Recent data from Japan also confirm that persons with disabilities are four times more likely to die when a disaster strikes, than those without disabilities.
Disasters also cause people to acquire impairments. Evidence shows that at least 6 per cent of all people affected by disasters acquire a physical, cognitive or psychological disability. This means that, during the past decade, around 5 million people in our region have acquired a disability, as a result of a disaster.
The Hyogo Framework for Action 2005-2015 called for stronger social safety nets to assist persons with disabilities affected by disasters. But it fell short of integrating the concerns of persons with disabilities in disaster risk reduction policy and plans.

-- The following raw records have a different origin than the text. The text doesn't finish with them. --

(* ===== verification/KfdMemory.v ===== *)
(** * KFD memory

    The allocation core of [transport/kfd/memory.cpp]: buffers mapped at the
    same address on the host and on the GPU, host memory made visible to the
    GPU, and the rollback of an allocation that fails half-way.  A function
    that changes an allocation through a pointer returns the new one next to
    its status; the pointers themselves are the callers' objects and never
    null. *)

From stdpp Require Import gmap fin_maps pretty.
From S2P Require Import Prelude KfdKernel.

Definition kMemoryPageSize : Z := 4096.
Definition kVramAllocationGranule : Z := 2 * 1024 * 1024.
Definition kGuardPageCount : Z := 2.

Module MemoryError.
Inductive t :=
| None
| InvalidSession
| InvalidNode
| InvalidSize
| AllocateState
| AcquireVm
| ReserveVa
| SetScratchBacking
| AllocateMemory
| AllocateScratch
| ScratchPoolExhausted
| MapHost
| AdviseDontFork
| MapToGpu
| UnmapFromGpu
| UnmapHost
| FreeMemory.

#[global] Instance eq_dec : EqDecision t.
Proof. solve_decision. Defined.
End MemoryError.

Definition memory_error_name (error : MemoryError.t) : string :=
  match error with
  | MemoryError.None => "none"
  | MemoryError.InvalidSession => "invalid_session"
  | MemoryError.InvalidNode => "invalid_node"
  | MemoryError.InvalidSize => "invalid_size"
  | MemoryError.AllocateState => "allocate_state"
  | MemoryError.AcquireVm => "acquire_vm"
  | MemoryError.ReserveVa => "reserve_va"
  | MemoryError.SetScratchBacking => "set_scratch_backing"
  | MemoryError.AllocateMemory => "allocate_memory"
  | MemoryError.AllocateScratch => "allocate_scratch"
  | MemoryError.ScratchPoolExhausted => "scratch_pool_exhausted"
  | MemoryError.MapHost => "map_host"
  | MemoryError.AdviseDontFork => "advise_dontfork"
  | MemoryError.MapToGpu => "map_to_gpu"
  | MemoryError.UnmapFromGpu => "unmap_from_gpu"
  | MemoryError.UnmapHost => "unmap_host"
  | MemoryError.FreeMemory => "free_memory"
  end.

Record MemoryStatus := mkMemoryStatus {
  ms_error : MemoryError.t;
  ms_system_error : Z;
  ms_message : string
}.

(** [explicit operator bool] *)
Definition status_ok (status : MemoryStatus) : bool :=
  bool_decide (ms_error status = MemoryError.None).

Definition no_error : MemoryStatus := mkMemoryStatus MemoryError.None 0 "".

Record RawMemoryAllocation := mkRawAllocation {
  ra_reservation_address : Z;
  ra_reservation_size : Z;
  ra_host_address : Z;
  ra_gpu_address : Z;
  ra_size : Z;
  ra_handle : Z;
  ra_gpu_ids : list Z;
  ra_mapped_device_count : Z;
  ra_unmapped_device_count : Z;
  ra_map_complete : bool
}.

(** [RawMemoryAllocation{}] *)
Definition no_allocation : RawMemoryAllocation := mkRawAllocation 0 0 0 0 0 0 [] 0 0 false.

Definition set_mapping (a : RawMemoryAllocation) (gpu_ids : list Z) (mapped unmapped : Z)
    (complete : bool) : RawMemoryAllocation :=
  mkRawAllocation (ra_reservation_address a) (ra_reservation_size a) (ra_host_address a)
    (ra_gpu_address a) (ra_size a) (ra_handle a) gpu_ids mapped unmapped complete.

Definition set_handle (a : RawMemoryAllocation) (handle : Z) : RawMemoryAllocation :=
  mkRawAllocation (ra_reservation_address a) (ra_reservation_size a) (ra_host_address a)
    (ra_gpu_address a) (ra_size a) handle (ra_gpu_ids a) (ra_mapped_device_count a)
    (ra_unmapped_device_count a) (ra_map_complete a).

Definition set_host_address (a : RawMemoryAllocation) (host : Z) : RawMemoryAllocation :=
  mkRawAllocation (ra_reservation_address a) (ra_reservation_size a) host (ra_gpu_address a)
    (ra_size a) (ra_handle a) (ra_gpu_ids a) (ra_mapped_device_count a)
    (ra_unmapped_device_count a) (ra_map_complete a).

(** The reservation is gone. *)
Definition drop_reservation (a : RawMemoryAllocation) : RawMemoryAllocation :=
  mkRawAllocation 0 0 0 (ra_gpu_address a) (ra_size a) (ra_handle a) (ra_gpu_ids a)
    (ra_mapped_device_count a) (ra_unmapped_device_count a) (ra_map_complete a).

Module MemoryAllocationUsage.
Inductive t :=
| General
| Vram
| DeviceVram
| Executable
| TrapHandler
| AqlRing
| Doorbell
| Eop.

#[global] Instance eq_dec : EqDecision t.
Proof. solve_decision. Defined.
End MemoryAllocationUsage.
Import MemoryAllocationUsage.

To address this shortcoming, Goal 7 of the Incheon Strategy to ‘Make the Right Real’ for Persons with Disabilities calls for strengthened disability-inclusive disaster risk reduction planning and for timely and appropriate support to persons with disabilities in responding to disasters.
From the social development perspective, ESCAP is working to ensure that the Asia-Pacific inputs to the next Hyogo Framework for Action are disability-inclusive. The foundation for this support is the Sendai Statement, which was adopted by government and civil society representatives in Sendai, Japan, in March 2014.
The Sendai Statement stresses that disability inclusion in disaster risk reduction is critical for the creation of resilient, inclusive and equitable societies. Participation of persons with disabilities in all stages of disaster risk reduction, especially preparedness, is essential to increase their resilience and survival. At the same time, disability-inclusive disaster risk benefits all persons within the community, including older persons, children, pregnant women, and many other persons who could be under debilitating stress when a disaster strikes.